L'ère du chaos 1

Une servante s'affairait à maquiller la nuque de l'héritier, les mains tremblotantes et les yeux fuyants. Cette attitude exaspérait l'homme, mais il ne pouvait pas lui en vouloir. Pas tout à fait. Après tout, elle acceptait de toucher son corps ingrat et c'était déjà beaucoup lui demander. Xian poussa un soupir las, qui la fit sursauter et hoqueter de surprise. Elle faillit en lâcher sa poudre. La femme se ressaisit et continua sa tâche ; plus vite elle terminait, plus vite elle sortirait de cette pièce infernale, car elle se sentait vraiment mal à l'aise jour après jour à tripoter l'héritier de Zhī dào sous les silences pesants de ce dernier. 

Quand elle eut fini de couvrir son cou, ses doigts descendirent sur son torse, pour finalement remonter sur son visage.
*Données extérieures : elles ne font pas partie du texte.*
(* ===== verification/MvccSpec.v ===== *)
(** What the MVCC layer promises: snapshot isolation, as a machine over plain
    maps.  A transaction reads the committed state of the moment it began, with
    its own writes on top; a write fails when another open transaction wrote
    the key or one that committed in between did. *)
From Stdlib Require Import Strings.Byte NArith Lia Sorting.Sorted.
From stdpp Require Import base list gmap strings.
From S2P Require Import Prelude BTreeMap KeyCode Engine Bincode Mvcc MvccKeys MvccDb MvccOps.

(** * Commands and answers *)

(** Calls on the MVCC store and its transactions.  Transactions are named by
    the position at which they were opened. *)
Inductive Cmd :=
| Begin
| BeginReadOnly (as_of : option N)
| Resume (h : nat)
| Get (h : nat) (key : bytes)
| Write (h : nat) (key : bytes) (value : option bytes)
| ScanRange (h : nat) (range : KeyRange)
| ScanPrefix (h : nat) (prefix : bytes)
| Commit (h : nat)
| Rollback (h : nat)
| GetUnversioned (key : bytes)
| SetUnversioned (key value : bytes).

Inductive Reply :=
| RUnit
| RTxn (version : N) (read_only : bool)
| RValue (value : option bytes)
| RPairs (kvs : list (bytes * bytes)).

(** * The code *)

Record Sys (E : Type) := { sys_engine : E; sys_handles : list TransactionState }.
Arguments sys_engine {E}.
Arguments sys_handles {E}.

Section run.
Context {E : Type} `{Engine E}.
Context `{Bincode N, Bincode (gset N), Bincode (option bytes)}.

(** A call on the engine, and the transaction it opens. *)
Definition call {A} (m : M E A) (reply : A → Reply) (sys : Sys E) : res Reply * Sys E :=
  let '(r, e) := m (sys_engine sys) in
  (reply <$> r, {| sys_engine := e; sys_handles := sys_handles sys |}).

Definition open_txn (m : M E TransactionState) (sys : Sys E) : res Reply * Sys E :=
  match m (sys_engine sys) with
  | (Ok st, e) => (Ok (RTxn (version st) (read_only st)),
                   {| sys_engine := e; sys_handles := sys_handles sys ++ [st] |})
  | (Err x, e) => (Err x, {| sys_engine := e; sys_handles := sys_handles sys |})
  | (Panic w, e) => (Panic w, {| sys_engine := e; sys_handles := sys_handles sys |})
  end.

Definition with_handle (h : nat) (sys : Sys E)
    (k : TransactionState → res Reply * Sys E) : res Reply * Sys E :=
  match sys_handles sys !! h with
  | Some st => k st
  | None => (Panic "no such transaction", sys)
  end.

Definition run_cmd (c : Cmd) (sys : Sys E) : res Reply * Sys E :=
  match c with
  | Begin => open_txn begin sys
  | BeginReadOnly as_of => open_txn (begin_read_only as_of) sys
  | Resume h => with_handle h sys (λ st, open_txn (resume st) sys)
  | Get h key => with_handle h sys (λ st, call (txn_get st key) RValue sys)
  | Write h key value =>
      with_handle h sys (λ st, call (write_version st key value) (λ _, RUnit) sys)
  | ScanRange h r =>
      with_handle h sys (λ st,
        call (it ← txn_scan r; lift (to_vec st it)) RPairs sys)
  | ScanPrefix h p =>
      with_handle h sys (λ st,
        call (it ← txn_scan_prefix p; lift (to_vec st it)) RPairs sys)
  | Commit h => with_handle h sys (λ st, call (commit st) (λ _, RUnit) sys)
  | Rollback h => with_handle h sys (λ st, call (rollback st) (λ _, RUnit) sys)
  | GetUnversioned key => call (get_unversioned key) RValue sys
  | SetUnversioned key value => call (set_unversioned key value) (λ _, RUnit) sys
  end.

Fixpoint run_cmds (cs : list Cmd) (sys : Sys E) : list (res Reply) * Sys E :=
  match cs with
  | [] => ([], sys)
  | c :: cs =>
      let '(r, sys) := run_cmd c sys in
      let '(rs, sys) := run_cmds cs sys in (r :: rs, sys)
  end.
End run.

(** * The specification *)

(** An open transaction: what it wrote, and the keys that other transactions
    committed since it began. *)
Record Txn := { own : gmap bytes (option bytes); since : gset bytes }.

(** A handle: a read-only transaction with the state it sees, or a read-write
    one. *)
Inductive Handle :=
| HRead (version : N) (state : gmap bytes bytes)
| HWrite (version : N).

Record Spec := {
  sp_next : N;                        (** the next version *)
  sp_db : gmap bytes bytes;           (** the committed state *)
  sp_hist : gmap N (gmap bytes bytes);  (** the committed state at each version *)
  sp_open : gmap N Txn;               (** the open read-write transactions *)
  sp_unversioned : gmap bytes bytes;
  sp_handles : list Handle
}.

Definition spec_init : Spec := {|
  sp_next := 1; sp_db := ∅; sp_hist := {[0 := ∅]}; sp_open := ∅;
  sp_unversioned := ∅; sp_handles := [] |}.

(** Writes on top of a state; [None] is a deletion. *)
Definition overlay (own : gmap bytes (option bytes)) (m : gmap bytes bytes) : gmap bytes bytes :=
  merge (λ o b, match o with Some ov => ov | None => b end) own m.

Definition view (s : Spec) (h : Handle) : gmap bytes bytes :=
  match h with
  | HRead _ m => m
  | HWrite v =>
      overlay (default ∅ (own <$> sp_open s !! v)) (default ∅ (sp_hist s !! v))
  end.

(** The state as sorted pairs. *)
Definition to_entries (m : gmap bytes bytes) : Entries :=
  foldr (λ kv, bt_insert bytes_cmp kv.1 kv.2) [] (map_to_list m).

(** First writer wins. *)
Definition conflict (s : Spec) (v : N) (key : bytes) : Prop :=
  key ∈ default ∅ (since <$> sp_open s !! v) ∨
  map_Exists (λ u t, u ≠ v ∧ is_Some (own t !! key)) (sp_open s).
#[export] Instance conflict_dec s v key : Decision (conflict s v key).
Proof. unfold conflict. apply _. Defined.

Definition add_handle (s : Spec) (h : Handle) : Spec := {|
  sp_next := sp_next s; sp_db := sp_db s; sp_hist := sp_hist s; sp_open := sp_open s;
  sp_unversioned := sp_unversioned s; sp_handles := sp_handles s ++ [h] |}.

Definition spec_begin (s : Spec) : Spec := {|
  sp_next := sp_next s + 1; sp_db := sp_db s;
  sp_hist := <[sp_next s := sp_db s]> (sp_hist s);
  sp_open := <[sp_next s := {| own := ∅; since := ∅ |}]> (sp_open s);
  sp_unversioned := sp_unversioned s; sp_handles := sp_handles s ++ [HWrite (sp_next s)] |}.

Definition with_open (s : Spec) (o : gmap N Txn) : Spec := {|
  sp_next := sp_next s; sp_db := sp_db s; sp_hist := sp_hist s; sp_open := o;
  sp_unversioned := sp_unversioned s; sp_handles := sp_handles s |}.

Definition spec_write (s : Spec) (v : N) (key : bytes) (value : option bytes) : Spec :=
  with_open s (alter (λ t, {| own := <[key := value]> (own t); since := since t |}) v (sp_open s)).

Definition spec_commit (s : Spec) (v : N) : Spec :=
  let w := default ∅ (own <$> sp_open s !! v) in {|
  sp_next := sp_next s; sp_db := overlay w (sp_db s); sp_hist := sp_hist s;
  sp_open := (λ t, {| own := own t; since := dom w ∪ since t |}) <$> delete v (sp_open s);
  sp_unversioned := sp_unversioned s; sp_handles := sp_handles s |}.

Definition spec_rollback (s : Spec) (v : N) : Spec := with_open s (delete v (sp_open s)).

Definition spec_cmd (c : Cmd) (s : Spec) : res Reply * Spec :=
  match c with
  | Begin => (Ok (RTxn (sp_next s) false), spec_begin s)
  | BeginReadOnly None => (Ok (RTxn (sp_next s) true), add_handle s (HRead (sp_next s) (sp_db s)))
  | BeginReadOnly (Some v) =>
      if decide (v < sp_next s) then
        (Ok (RTxn v true), add_handle s (HRead v (default ∅ (sp_hist s !! v))))
      else (Err (EValue (Msg "Version {} does not exist" [FNum v])), s)
  | Resume h =>
      match sp_handles s !! h with
      | Some (HRead v m) => (Ok (RTxn v true), add_handle s (HRead v m))
      | Some (HWrite v) =>
          if decide (is_Some (sp_open s !! v)) then (Ok (RTxn v false), add_handle s (HWrite v))
          else (Err (EInternal (Msg "No active transaction at version {}" [FNum v])), s)
      | None => (Panic "no such transaction", s)
      end
  | Get h key =>
      match sp_handles s !! h with
      | Some hd => (Ok (RValue (view s hd !! key)), s)
      | None => (Panic "no such transaction", s)
      end
  | Write h key value =>
      match sp_handles s !! h with
      | Some (HRead _ _) => (Err EReadOnly, s)
      | Some (HWrite v) =>
          if decide (conflict s v key) then (Err ESerialization, s)
          else (Ok RUnit, spec_write s v key value)
      | None => (Panic "no such transaction", s)
      end
  | ScanRange h r =>
      match sp_handles s !! h with
      | Some hd => (RPairs <$> bt_range bytes_cmp r (to_entries (view s hd)), s)
      | None => (Panic "no such transaction", s)
      end
  | ScanPrefix h p =>
      match sp_handles s !! h with
      | Some hd => (RPairs <$> bt_range bytes_cmp (prefix_range p) (to_entries (view s hd)), s)
      | None => (Panic "no such transaction", s)
      end
  | Commit h =>
      match sp_handles s !! h with
      | Some (HRead _ _) => (Ok RUnit, s)
      | Some (HWrite v) => (Ok RUnit, spec_commit s v)
      | None => (Panic "no such transaction", s)
      end
  | Rollback h =>
      match sp_handles s !! h with
      | Some (HRead _ _) => (Ok RUnit, s)
      | Some (HWrite v) => (Ok RUnit, spec_rollback s v)
      | None => (Panic "no such transaction", s)
      end
  | GetUnversioned key => (Ok (RValue (sp_unversioned s !! key)), s)
  | SetUnversioned key value =>
      (Ok RUnit, {| sp_next := sp_next s; sp_db := sp_db s; sp_hist := sp_hist s;
         sp_open := sp_open s; sp_unversioned := <[key := value]> (sp_unversioned s);
         sp_handles := sp_handles s |})
  end.

Fixpoint spec_cmds (cs : list Cmd) (s : Spec) : list (res Reply) * Spec :=
  match cs with
  | [] => ([], s)
  | c :: cs =>
      let '(r, s) := spec_cmd c s in
      let '(rs, s) := spec_cmds cs s in (r :: rs, s)
  end.

(** Calls a client can make: [commit] and [rollback] consume a transaction,
    after which only [resume] can name it; the iterator of a scan panics on an
    inverted range. *)
Definition usable (s : Spec) (h : nat) : Prop :=
  match sp_handles s !! h with
  | Some (HRead _ _) => True
  | Some (HWrite v) => is_Some (sp_open s !! v)
  | None => False
  end.

Definition enabled (s : Spec) (c : Cmd) : Prop :=
  match c with
  | Resume h => (h < length (sp_handles s))%nat
  | Get h _ | Write h _ _ | Commit h | Rollback h | ScanPrefix h _ => usable s h
  | ScanRange h r => usable s h ∧ range_valid bytes_cmp r = true
  | _ => True
  end.
#[export] Instance usable_dec s h : Decision (usable s h).
Proof. unfold usable. destruct (sp_handles s !! h) as [[]|]; apply _. Defined.
#[export] Instance enabled_dec s c : Decision (enabled s c).
Proof. destruct c; unfold enabled; apply _. Defined.

(** What the commands store is within the limits of the engine and the
    version counter does not overflow. *)
Section fits.
Context {E : Type} `{EngineLaws E}.
Context `{BincodeLaws N, BincodeLaws (gset N), BincodeLaws (option bytes)}.

Definition cmd_fits (s : Spec) (c : Cmd) : Prop :=
  match c with
  | Begin =>
      sp_next s < u64_max ∧
      fits (E:=E) NextVersion (bin_serialize (sp_next s + 1)) ∧
      fits (E:=E) (TxnActiveSnapshot (sp_next s)) (bin_serialize (dom (sp_open s) : gset N)) ∧
      fits (E:=E) (TxnActive (sp_next s)) []
  | Write h key value =>
      match sp_handles s !! h with
      | Some (HWrite v) => write_fits (E:=E) v key value
      | _ => True
      end
  | SetUnversioned key value => fits (E:=E) (Unversioned key) value
  | _ => True
  end.

Fixpoint allowed (s : Spec) (cs : list Cmd) : Prop :=
  match cs with
  | [] => True
  | c :: cs => enabled s c ∧ cmd_fits s c ∧ allowed (spec_cmd c s).2 cs
  end.
End fits.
Pour cela, elle dut se positionner complètement face à lui et se confronter son regard apathique, ce qui lui arracha quelques frissons à l'échine.

— J-Jeune Maître, redressez le menton, s'il vous plaît...

Ses mots résonnèrent dans le vague, il ne l'écoutait pas et n'amorçait aucun mouvement, plongé dans ses pensées virulentes. Il détestait être touché de la sorte, il ne tolérait plus ses mains effrayées sur sa peau meurtrie. Aujourd'hui, comme souvent, Xian perdit le contrôle de lui-même. Il n'avait pas de patience en général, mais, certains jours, c'était encore pire.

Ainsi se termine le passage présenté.